Return only the stretch of the material below that begins with the line containing "AdminAddr ← str" and ends with the line containing "TimestampHeader ← str", exactly; both of those lines belong to it.
------------
Definition validate (cfg : Config) : option error :=
  if f64_lt (TracingSampleRatio cfg) (f64_of_Z 0) || f64_lt (f64_of_Z 1) (TracingSampleRatio cfg) then
    Some (out_of_range "WEBHOOK_TRACING_SAMPLE_RATIO out of range [0,1]")
  else if negb (String.eqb (LogFormat cfg) "json") && negb (String.eqb (LogFormat cfg) "text") then
    Some (out_of_range ("WEBHOOK_LOG_FORMAT must be json or text: " +:+ Quote (LogFormat cfg)))
  else if MaxBodyBytes cfg <=? 0 then
    Some (out_of_range ("WEBHOOK_MAX_BODY_BYTES must be positive: " +:+ Itoa (MaxBodyBytes cfg)))
  else if f64_le (RateLimitRPS cfg) (f64_of_Z 0) then
    Some (out_of_range "WEBHOOK_RATE_LIMIT_RPS must be positive")
  else if RateLimitBurst cfg <=? 0 then
    Some (out_of_range ("WEBHOOK_RATE_LIMIT_BURST must be positive: " +:+ Itoa (RateLimitBurst cfg)))
  else if SyncTimeout (CR cfg) <=? 0 then
    Some (out_of_range ("WEBHOOK_CR_SYNC_TIMEOUT must be positive: " +:+ Duration_String (SyncTimeout (CR cfg))))
  else if ShutdownTimeout cfg <=? SyncTimeout (CR cfg) then
    Some (Errorf (ErrorText ErrSyncTimeoutTooLong +:+ ": sync=" +:+ Duration_String (SyncTimeout (CR cfg))
                  +:+ " shutdown=" +:+ Duration_String (ShutdownTimeout cfg)) [ErrSyncTimeoutTooLong])
  else if ProviderEnabled cfg "jsm" then
    if String.eqb (FieldProviderGroupID (JSM cfg)) "" || String.eqb (FieldRole (JSM cfg)) ""
       || String.eqb (FieldProject (JSM cfg)) "" then Some ErrJSMFieldsRequired
    else if String.eqb (IdentityProviderID (JSM cfg)) "" then Some ErrIdentityProviderIDRequired
    else None
  else None.

(** ** Load *)

(** The struct literal, its calls in source order. *)
Definition literal : loader Config :=
  Addr ← str "WEBHOOK_ADDR" ":8080";
  AdminAddr ← str "WEBHOOK_ADMIN_ADDR" ":9090";
  ReadTimeout ← dur "WEBHOOK_READ_TIMEOUT" (5 * Second);
  ReadHeaderTimeout ← dur "WEBHOOK_READ_HEADER_TIMEOUT" (2 * Second);
  WriteTimeout ← dur "WEBHOOK_WRITE_TIMEOUT" (10 * Second);
  IdleTimeout ← dur "WEBHOOK_IDLE_TIMEOUT" (60 * Second);
  ShutdownTimeout ← dur "WEBHOOK_SHUTDOWN_TIMEOUT" (25 * Second);
  MaxBodyBytes ← i64 "WEBHOOK_MAX_BODY_BYTES" (Z.shiftl 1 20);
  SignatureHeader ← str "WEBHOOK_SIGNATURE_HEADER" "X-Webhook-Signature";
  TimestampHeader ← str "WEBHOOK_TIMESTAMP_HEADER" "X-Webhook-Timestamp";
  TimestampSkew ← dur "WEBHOOK_TIMESTAMP_SKEW" (5 * Minute);
  RateLimitRPS ← f64 "WEBHOOK_RATE_LIMIT_RPS" (f64_of_Z 100);
  RateLimitBurst ← i64 "WEBHOOK_RATE_LIMIT_BURST" 200;
  LogFormat ← str "WEBHOOK_LOG_FORMAT" "json";
  LogLevel ← level "WEBHOOK_LOG_LEVEL" LevelInfo;
  TracingEnabled ← boolean "WEBHOOK_TRACING_ENABLED" true;
  TracingSampleRatio ← f64 "WEBHOOK_TRACING_SAMPLE_RATIO" (f64_of_Z 1);
  PProfEnabled ← boolean "WEBHOOK_PPROF_ENABLED" true;
  ServiceName ← str "OTEL_SERVICE_NAME" "webhookd";
  ServiceVersion ← str "OTEL_SERVICE_VERSION" "";
  EnabledProviders ← csv "WEBHOOK_PROVIDERS" ["jsm"];
  TriggerStatus ← str "WEBHOOK_JSM_TRIGGER_STATUS" "Ready to Provision";
  FieldProviderGroupID ← str "WEBHOOK_JSM_FIELD_PROVIDER_GROUP_ID" "";
  FieldRole ← str "WEBHOOK_JSM_FIELD_ROLE" "";
  FieldProject ← str "WEBHOOK_JSM_FIELD_PROJECT" "";
  IdentityProviderID ← str "WEBHOOK_JSM_IDENTITY_PROVIDER_ID" "";
  Namespace ← str "WEBHOOK_CR_NAMESPACE" "wiz-operator";
  APIGroup ← str "WEBHOOK_CR_API_GROUP" "wiz.webhookd.io";
  APIVersion ← str "WEBHOOK_CR_API_VERSION" "v1alpha1";
  FieldManager ← str "WEBHOOK_CR_FIELD_MANAGER" "webhookd";
  SyncTimeout ← dur "WEBHOOK_CR_SYNC_TIMEOUT" (20 * Second);
  Kubeconfig ← str "WEBHOOK_KUBECONFIG" "";
  mret (mkConfig Addr AdminAddr ReadTimeout ReadHeaderTimeout WriteTimeout IdleTimeout ShutdownTimeout
          MaxBodyBytes "" SignatureHeader TimestampHeader TimestampSkew RateLimitRPS RateLimitBurst
          LogLevel LogFormat TracingEnabled TracingSampleRatio PProfEnabled ServiceName ServiceVersion
          EnabledProviders
          (mkJSMConfig TriggerStatus FieldProviderGroupID FieldRole FieldProject IdentityProviderID)
          (mkCRConfig Namespace APIGroup APIVersion FieldManager SyncTimeout) Kubeconfig).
------------
Answer to this task:
  AdminAddr ← str "WEBHOOK_ADMIN_ADDR" ":9090";
  ReadTimeout ← dur "WEBHOOK_READ_TIMEOUT" (5 * Second);
  ReadHeaderTimeout ← dur "WEBHOOK_READ_HEADER_TIMEOUT" (2 * Second);
  WriteTimeout ← dur "WEBHOOK_WRITE_TIMEOUT" (10 * Second);
  IdleTimeout ← dur "WEBHOOK_IDLE_TIMEOUT" (60 * Second);
  ShutdownTimeout ← dur "WEBHOOK_SHUTDOWN_TIMEOUT" (25 * Second);
  MaxBodyBytes ← i64 "WEBHOOK_MAX_BODY_BYTES" (Z.shiftl 1 20);
  SignatureHeader ← str "WEBHOOK_SIGNATURE_HEADER" "X-Webhook-Signature";
  TimestampHeader ← str "WEBHOOK_TIMESTAMP_HEADER" "X-Webhook-Timestamp";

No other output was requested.